- Born: 2000 (age 25–26)
- Education: Palos Verdes High School
- Alma mater: University of Houston (BA)
- Organization: Rollin' 90s Neighborhood Crips
- Known for: White, affluent member of the Crips gang
- Criminal status: Acquitted
- Criminal charge: Murder of Justin Holmes

= Cameron Terrell =

American gang member (born 2000)

Cameron Terrell (born 2000) is an American former member of the Rollin' 90s Neighborhood Crips gang, who was acquitted for his alleged role in the murder of 21-year-old Justin Holmes. Terrell's case received national media attention, as Terrell was white and came from an affluent background, which is unusual among members of the Crips gang.

== Background ==

=== Terrell family ===
Cameron Terrell is the only child of Debra Terrell, an interior designer, and Donald Wayne Terrell, a media executive. The Terrell family lived in Palos Verdes Estates, which was described as the 47th most expensive zip code in the United States by Forbes in 2007. Cameron Terrell attended Palos Verdes High School, where he had good grades.

Terrell was reportedly fascinated by gang culture and at one point purchased a book about gangs.

=== Joining the Rollin' 90s Neighborhood Crips ===
In 2016, Terrell started hanging out in Jesse Owens Park in South Los Angeles, after his parents were having "issues at home." Jesse Owens Park has been described as the "main hangout" of the Rollin 90s Neighborhood Crips, a "set" of the larger Crips gang alliance. At the park, Terrell came into contact with a teenager who would later join the Rollin' 90s Neighborhood Crips. It was through this teenager that Terrell also joined the gang. One resident near Jesse Owens Park was surprised by Terrell's presence in the neighbourhood, thinking "Who is this? What is he doing here?"

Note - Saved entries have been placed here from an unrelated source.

(* ===== verification/Mem.v ===== *)
(** The heap, src/mem.c (the configured small-memory allocator): blocks laid out one
    behind the other, each with a header in the heap's own bytes, first-fit allocation
    from the lowest free block and coalescing on release. The heap is guarded by the
    semaphore [heap_sem], so the state is the kernel's together with the heap's. *)

From Stdlib Require Import ZArith Lia.
From stdpp Require Import base numbers option gmap.
From stdpp Require Import list sorting.
From S2P Require Import Prelude.
From S2P Require Import Kservice.
From S2P Require Import KernelDefs.
From S2P Require Import Scheduler.
From S2P Require Import Object.
From S2P Require Import Timer.
From S2P Require Import Thread.
From S2P Require Import Clock.
From S2P Require Import Ipc.
From S2P Require Import Sem.
From S2P Require Import Bytes.
Local Open Scope Z_scope.
Local Open Scope rt_scope.

(** * State *)

Definition HEAP_MAGIC : Z := 0x1ea0.
Definition SIZEOF_STRUCT_MEM : Z := 12.
Definition MIN_SIZE : Z := 12.
Definition MIN_SIZE_ALIGNED : Z := 12.

(** The static variables of the file. [h_mem] is the memory at [heap_ptr]; the pointers
    [lfree] and [heap_end] are kept as offsets from [heap_ptr]. *)
Record heap := mk_heap {
  h_mem : memory;
  h_ptr : Z;
  h_end : Z;
  h_lfree : Z;
  h_size : Z;      (* mem_size_aligned *)
  h_used : Z;      (* used_mem *)
  h_max : Z        (* max_mem *)
}.

Abbreviation Hp := (M heap).

Definition set_mem (m : memory) (h : heap) : heap :=
  mk_heap m (h_ptr h) (h_end h) (h_lfree h) (h_size h) (h_used h) (h_max h).
Definition set_lfree (o : Z) (h : heap) : heap :=
  mk_heap (h_mem h) (h_ptr h) (h_end h) o (h_size h) (h_used h) (h_max h).
Definition set_used (u mx : Z) (h : heap) : heap :=
  mk_heap (h_mem h) (h_ptr h) (h_end h) (h_lfree h) (h_size h) u mx.

(** ** Headers

    Field access through a [struct heap_mem] pointer to [heap_ptr + o]; a header
    outside the heap is undefined behaviour. *)

Definition in_heap (o : Z) (h : heap) : bool := (0 <=? o) && (o <=? h_end h).
Definition rd (n : nat) (f o : Z) : Hp Z := λ h,
  if in_heap o h then Some (load n (h_mem h) (o + f), h) else None.
Definition wr (n : nat) (f o v : Z) : Hp unit := λ h,
  if in_heap o h then Some (tt, set_mem (store n (h_mem h) (o + f) v) h) else None.
(** The last part of [rt_memheap_realloc] for a larger size: the item moves. *)
Definition realloc_move (a ptr newsize oldsize : Z) : MP Z :=
  new_ptr ⇐ rt_memheap_alloc a newsize;
  if nz new_ptr then
    now (modify (λ s, mk_mst (ms_k s) (ms_errno s) (ms_heaps s)
      (copy (ms_mem s) new_ptr ptr (if oldsize <? newsize then oldsize else newsize)))) ;;;
    rt_memheap_free ptr ;;;
    dret new_ptr
  else dret new_ptr.

Definition rt_memheap_realloc (a ptr newsize : Z) : MP Z :=
  now (is_memheap a) ;;;
  if newsize =? 0 then rt_memheap_free ptr ;;; dret 0
  else
    let newsize := rounded newsize in
    if ptr =? 0 then rt_memheap_alloc a newsize
    else
      let p := u32 (ptr - RT_MEMHEAP_SIZE) in
      oldsize ⇐ now (MEMITEM_SIZE p);
      if oldsize <? newsize then
        r ⇐ locked a (grow_section a ptr newsize oldsize);
        match r with
        | None => dret 0
        | Some true => dret ptr
        | Some false => realloc_move a ptr newsize oldsize
        end
      else if oldsize <=? u32 (newsize + RT_MEMHEAP_SIZE + RT_MEMHEAP_MINIALLOC) then dret ptr
      else
        r ⇐ locked a (shrink_section a p newsize);
        dret (match r with Some _ => ptr | None => 0 end).

(** A header with all its fields. *)
Definition set_item (p magic pool next prev next_free prev_free : Z) : MM unit :=
  wr Magic p magic ;; wr PoolPtr p pool ;; wr Next p next ;; wr Prev p prev ;;
  wr NextFree p next_free ;; wr PrevFree p prev_free.

Definition rt_memheap_init (a : Z) (name : list Z) (start_addr size : Z) : MM Z :=
  assert (nz a) ;;
  kern (rt_object_init (Obj a) RT_Object_Class_MemHeap name) ;;
  let pool_size := RT_ALIGN_DOWN size 4 in
  let available_size := u32 (pool_size - 2 * RT_MEMHEAP_SIZE) in
  let header := free_header a in
  put_heap a (mk_memheap start_addr pool_size available_size (u32 (pool_size - available_size)) start_addr header) ;;
  set_item header RT_MEMHEAP_MAGIC a 0 0 header header ;;
  let item := start_addr in
  set_item item RT_MEMHEAP_MAGIC a 0 0 item item ;;
  let last := u32 (item + available_size + RT_MEMHEAP_SIZE) in
  wr Next item last ;;
  next ← rd Next item; wr Prev item next ;;
  insert_free a item ;;
  item ← rd Next item;
  set_item item (Z.lor RT_MEMHEAP_MAGIC RT_MEMHEAP_USED) a start_addr start_addr 0 0 ;;
  kern (rt_sem_init (heap_lock a) name 1 RT_IPC_FLAG_FIFO) ;;
  ret RT_EOK.

Definition rt_memheap_detach (a : Z) : MM Z :=
  is_memheap a ;;
  b ← kern (rt_object_is_systemobject (Obj a));
  assert b ;;
  kern (rt_object_detach (Obj (heap_lock a))) ;;
  kern (rt_object_detach (Obj a)) ;;
  ret RT_EOK.

(** * Rings *)

#[export] Instance field_eq_dec : EqDecision field.
Proof. solve_decision. Defined.

(** The contents of headers, by address and field. *)
Definition items : Type := Z → field → Z.
Definition upd (I : items) (p : Z) (f : field) (v : Z) : items := λ q g, if decide (q = p ∧ g = f) then v else I q g.

Lemma upd_same I p f v : upd I p f v p f = v.
Proof. unfold upd. by rewrite decide_True. Qed.
Lemma upd_addr I p f v q g : q ≠ p → upd I p f v q g = I q g.
Proof. intros H. unfold upd. rewrite decide_False; [done|tauto]. Qed.
Lemma upd_field I p f v q g : g ≠ f → upd I p f v q g = I q g.
Proof. intros H. unfold upd. rewrite decide_False; [done|tauto]. Qed.
#[export] Hint Rewrite upd_same : memheap.
#[export] Hint Rewrite upd_field using discriminate : memheap.
#[export] Hint Rewrite upd_addr using (first [assumption|apply not_eq_sym; assumption]) : memheap.

Section ring.
(** Two fields that link items in both directions. *)
Variables n v : field.
Hypothesis Hnv : n ≠ v.

(** Neighbours of the list point to each other. *)
Fixpoint path (I : items) (l : list Z) : Prop :=
  match l with
  | a :: (b :: _) as l' => I a n = b ∧ I b v = a ∧ path I l'
  | _ => True
  end.

Definition ring (I : items) (x : Z) (l : list Z) : Prop := path I (x :: l ++ [x]).

Lemma path_cons I a b l : path I (a :: b :: l) ↔ I a n = b ∧ I b v = a ∧ path I (b :: l).
Proof. done. Qed.

Lemma links_app I l1 a l2 : path I (l1 ++ a :: l2) ↔ path I (l1 ++ [a]) ∧ path I (a :: l2).
Proof.
  induction l1 as [|b l1 IH]; [cbn; tauto|]. destruct l1 as [|c l1].
  - cbn. tauto.
  - change (path I ((b :: c :: l1) ++ a :: l2)) with (I b n = c ∧ I c v = b ∧ path I ((c :: l1) ++ a :: l2)).
    change (path I ((b :: c :: l1) ++ [a])) with (I b n = c ∧ I c v = b ∧ path I ((c :: l1) ++ [a])). rewrite IH. tauto.
Qed.

(** Only the forward link of all but the last and the backward link of all but the first
    matter. *)
Lemma path_ext I I' l a :
  (∀ z, z ∈ l → I' z n = I z n) → (∀ z, z ∈ tail (l ++ [a]) → I' z v = I z v) → path I (l ++ [a]) → path I' (l ++ [a]).
Proof.
  induction l as [|b l IH]; intros H1 H2 H; [done|]. destruct l as [|c l].
  - cbn in *. destruct H as (E1 & E2 & _). split_and!; [rewrite H1; [done|by left]|rewrite H2; [done|by left]|done].
  - change (I b n = c ∧ I c v = b ∧ path I ((c :: l) ++ [a])) in H. destruct H as (E1 & E2 & H).
    change (I' b n = c ∧ I' c v = b ∧ path I' ((c :: l) ++ [a])). split_and!.
    + rewrite H1; [done|by left].
    + rewrite H2; [done|by left].
    + apply IH; [intros z Hz; apply H1; by right| |done]. intros z Hz. apply H2. cbn in *. by right.
Qed.

(** [u->n = w; w->v = u] *)
Definition link (I : items) (u w : Z) : items := upd (upd I w v u) u n w.

Lemma link_n I u w z : link I u w z n = if decide (z = u) then w else I z n.
Proof.
  unfold link. destruct (decide (z = u)) as [->|Hz]; [apply upd_same|]. rewrite upd_addr by done. by apply upd_field.
Qed.
Lemma link_v I u w z : link I u w z v = if decide (z = w) then u else I z v.
Proof.
  unfold link. rewrite upd_field by done. destruct (decide (z = w)) as [->|Hz]; [apply upd_same|]. by apply upd_addr.
Qed.
Lemma link_field I u w z f : f ≠ n → f ≠ v → link I u w z f = I z f.
Proof. intros H1 H2. unfold link. by rewrite !upd_field by done. Qed.

(** Two paths are joined. *)
Lemma path_link I l1 u w t :
  path I (l1 ++ [u]) → path I (w :: t) → u ∉ l1 → (∀ l b, w :: t = l ++ [b] → u ∉ l) → w ∉ tail (l1 ++ [u]) → w ∉ t →
  path (link I u w) (l1 ++ u :: w :: t).
Proof.
  intros H1 H2 Hu1 Hu2 Hw1 Hw2. apply links_app. split.
  - eapply path_ext; [..|exact H1]; intros z Hz; [by rewrite link_n, decide_False by set_solver|].
    by rewrite link_v, decide_False by set_solver.
  - rewrite path_cons. split_and!; [by rewrite link_n, decide_True|by rewrite link_v, decide_True|].
    destruct (exists_last (l := w :: t)) as (l & b & E); [done|]. specialize (Hu2 l b E).
    assert (tail (l ++ [b]) = t) as Et by (by rewrite <- E). rewrite E in H2 |- *. apply path_ext with I; [..|done]; intros z Hz.
    + by rewrite link_n, decide_False by set_solver.
    + rewrite Et in Hz. by rewrite link_v, decide_False by set_solver.
Qed.

(** The neighbours of an item in a ring. *)
Definition before (x : Z) (l1 : list Z) : Z := default x (last l1).
Definition behind (x : Z) (l2 : list Z) : Z := default x (head l2).

Lemma before_split x l1 : ∃ L, x :: l1 = L ++ [before x l1].
Proof.
  destruct l1 as [|y l _] using rev_ind; [by exists []|]. unfold before. rewrite last_snoc. by exists (x :: l).
Qed.
Lemma behind_split x l2 : ∃ t, l2 ++ [x] = behind x l2 :: t.
Proof. destruct l2 as [|y l2]; [by exists []|]. by exists (l2 ++ [x]). Qed.

Lemma ring_links I x l1 p l2 :
  ring I x (l1 ++ p :: l2) → I p v = before x l1 ∧ I p n = behind x l2 ∧ I (before x l1) n = p ∧ I (behind x l2) v = p.
Proof.
  unfold ring. destruct (before_split x l1) as [L E1], (behind_split x l2) as [t E2].
  replace (x :: (l1 ++ p :: l2) ++ [x]) with (L ++ before x l1 :: p :: behind x l2 :: t).
  2: { change (x :: (l1 ++ p :: l2) ++ [x]) with (((x :: l1) ++ p :: l2) ++ [x]). rewrite E1, <- !(assoc_L (++)). cbn. by rewrite E2. }
  intros [_ H]%links_app. cbn in H. tauto.
Qed.

Lemma ring_head I x l : ring I x l → I x n = behind x l ∧ I (behind x l) v = x.
Proof. unfold ring. destruct (behind_split x l) as [t E]. rewrite E. cbn. tauto. Qed.

Lemma ring_parts I x l1 l2 :
  NoDup (x :: l1 ++ l2) → ring I x (l1 ++ l2) ∨ (∃ p, ring I x (l1 ++ p :: l2)) →
  ∃ L t, x :: l1 = L ++ [before x l1] ∧ l2 ++ [x] = behind x l2 :: t ∧
    path I (L ++ [before x l1]) ∧ path I (behind x l2 :: t) ∧ before x l1 ∉ L ∧ before x l1 ∉ l2 ∧ behind x l2 ∉ l1 ∧ behind x l2 ∉ t.
Proof.
  intros Hnd Hr. destruct (before_split x l1) as [L E1], (behind_split x l2) as [t E2]. exists L, t.
  assert (NoDup ((x :: l1) ++ l2)) as Hnd1 by done. assert (NoDup (l1 ++ (l2 ++ [x]))) as Hnd2.
  { rewrite (assoc_L (++)), NoDup_app. apply NoDup_cons in Hnd as [Hx Hnd]. split_and!; [done| |apply NoDup_singleton]. set_solver. }
  rewrite E1 in Hnd1. rewrite E2 in Hnd2. apply NoDup_app in Hnd1 as (Hn1 & Hd1 & _). apply NoDup_app in Hn1 as (_ & Hn1 & _).
  apply NoDup_app in Hnd2 as (_ & Hd2 & Hn2). apply NoDup_cons in Hn2 as [Hn2 _].
  assert (path I (L ++ [before x l1]) ∧ path I (behind x l2 :: t)) as [H1 H2].
  { unfold ring in Hr. destruct Hr as [Hr|[p Hr]].
    - replace (x :: (l1 ++ l2) ++ [x]) with (L ++ before x l1 :: behind x l2 :: t) in Hr.
      2: { change (x :: (l1 ++ l2) ++ [x]) with (((x :: l1) ++ l2) ++ [x]). rewrite E1, <- !(assoc_L (++)), E2. done. }
      apply links_app in Hr as [H1 H2]. split; [done|]. cbn in H2. tauto.
    - replace (x :: (l1 ++ p :: l2) ++ [x]) with (L ++ before x l1 :: p :: behind x l2 :: t) in Hr.
      2: { change (x :: (l1 ++ p :: l2) ++ [x]) with (((x :: l1) ++ p :: l2) ++ [x]). rewrite E1, <- !(assoc_L (++)). cbn. by rewrite E2. }
      apply links_app in Hr as [H1 H2]. split; [done|]. cbn in H2. tauto. }
  split_and!; try done; [set_solver| |]; set_solver.
Qed.

(** Taking an item out of a ring. *)
Lemma ring_remove I x l1 p l2 :
  NoDup (x :: l1 ++ p :: l2) → ring I x (l1 ++ p :: l2) → ring (link I (before x l1) (behind x l2)) x (l1 ++ l2).
Proof.
  intros Hnd Hr. assert (NoDup (x :: l1 ++ l2)) as Hnd'.
  { apply NoDup_cons in Hnd as [Hx Hnd]. apply NoDup_app in Hnd as (H1 & H2 & [Hp H3]%NoDup_cons). constructor; [set_solver|].
    apply NoDup_app. split_and!; [done|set_solver|done]. }
  destruct (ring_parts I x l1 l2 Hnd' (or_intror (ex_intro _ p Hr))) as (L & t & E1 & E2 & H1 & H2 & N1 & N2 & N3 & N4).
  unfold ring. change (x :: (l1 ++ l2) ++ [x]) with (((x :: l1) ++ l2) ++ [x]). rewrite E1, <- !(assoc_L (++)), E2.
  apply path_link; [done..| |by rewrite <- E1|done]. intros l b E. rewrite <- E2 in E. by apply app_inj_tail in E as [<- _].
Qed.

(** Putting an item into a ring: it gets its links first. *)
Lemma ring_insert I x l1 q l2 :
  NoDup (x :: l1 ++ l2) → q ∉ x :: l1 ++ l2 → ring I x (l1 ++ l2) → I q n = behind x l2 → I q v = before x l1 →
  ring (upd (upd I (behind x l2) v q) (before x l1) n q) x (l1 ++ q :: l2).
Proof.
  intros Hnd Hq Hr En Ev.
  destruct (ring_parts I x l1 l2 Hnd (or_introl Hr)) as (L & t & E1 & E2 & H1 & H2 & N1 & N2 & N3 & N4).
  set (u := before x l1) in *. set (w := behind x l2) in *. set (I' := upd (upd I w v q) u n q).
  assert (u ∈ x :: l1) as Hu by (rewrite E1; set_solver). assert (w ∈ l2 ++ [x]) as Hw by (rewrite E2; set_solver).
  assert (∀ z, z ≠ u → I' z n = I z n) as Fn by (intros z Hz; unfold I'; rewrite upd_addr, upd_field by done; done).
  assert (∀ z, z ≠ w → I' z v = I z v) as Fv by (intros z Hz; unfold I'; rewrite upd_field, upd_addr by done; done).
  unfold ring. change (x :: (l1 ++ q :: l2) ++ [x]) with (((x :: l1) ++ q :: l2) ++ [x]). rewrite E1, <- !(assoc_L (++)).
  change ([u] ++ (q :: l2) ++ [x]) with (u :: q :: l2 ++ [x]). rewrite E2. apply links_app. split.
  - apply path_ext with I; [..|done]; intros z Hz; [apply Fn; set_solver|]. rewrite <- E1 in Hz. apply Fv. set_solver.
  - rewrite !path_cons. split_and!.
    + apply upd_same.
    + rewrite Fv; [done|]. set_solver.
    + rewrite Fn; [done|]. set_solver.
    + unfold I'. rewrite upd_field by done. apply upd_same.
    + destruct (exists_last (l := w :: t)) as (l & b & E); [done|]. rewrite <- E2 in E. apply app_inj_tail in E as [<- <-].
      assert (tail (l2 ++ [x]) = t) as Et by (by rewrite E2). rewrite <- E2 in H2 |- *. apply path_ext with I; [..|done]; intros z Hz.
      * apply Fn. set_solver.
      * rewrite Et in Hz. apply Fv. set_solver.
Qed.

(** All four stores that put [q] between [u] and [w]. *)
Definition put_between (I : items) (u w q : Z) : items := upd (upd (upd (upd I q v u) q n w) w v q) u n q.

Lemma put_field I u w q z f : f ≠ n → f ≠ v → put_between I u w q z f = I z f.
Proof. intros H1 H2. unfold put_between. by rewrite !upd_field by done. Qed.

Lemma ring_ext I I' x l : (∀ z, z ∈ x :: l → I' z n = I z n ∧ I' z v = I z v) → ring I x l → ring I' x l.
Proof.
  intros H Hr. apply (path_ext I I' (x :: l)); [|..|done]; intros z Hz; apply H; [done|]. cbn in Hz. set_solver.
Qed.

After joining the Rollin' 90s Neighborhood Crips, Terrell would give away his clothing to gang members and let them borrow his luxury car. His nickname in the gang was "Milk". In September 2017, Terrell appeared in a music video released by the rapper Cinco, in which Terrell can be seen wearing a blue bandana, which is often worn by members of the Crips gang.

== Shooting ==

=== Shooting of Justin Holmes ===
At 11:26 am, on October 1, 2017, using his father's Mercedes-Benz, Terrell drove two other members of the Rollin 90s Neighborhood Crips to the 7800 block of South Western Avenue, which is the territory of a rival gang, the Eight Tray Gangster Crips. Terrell would later claim that he thought the two other gang members were going to spray graffiti in the territory of their rivals.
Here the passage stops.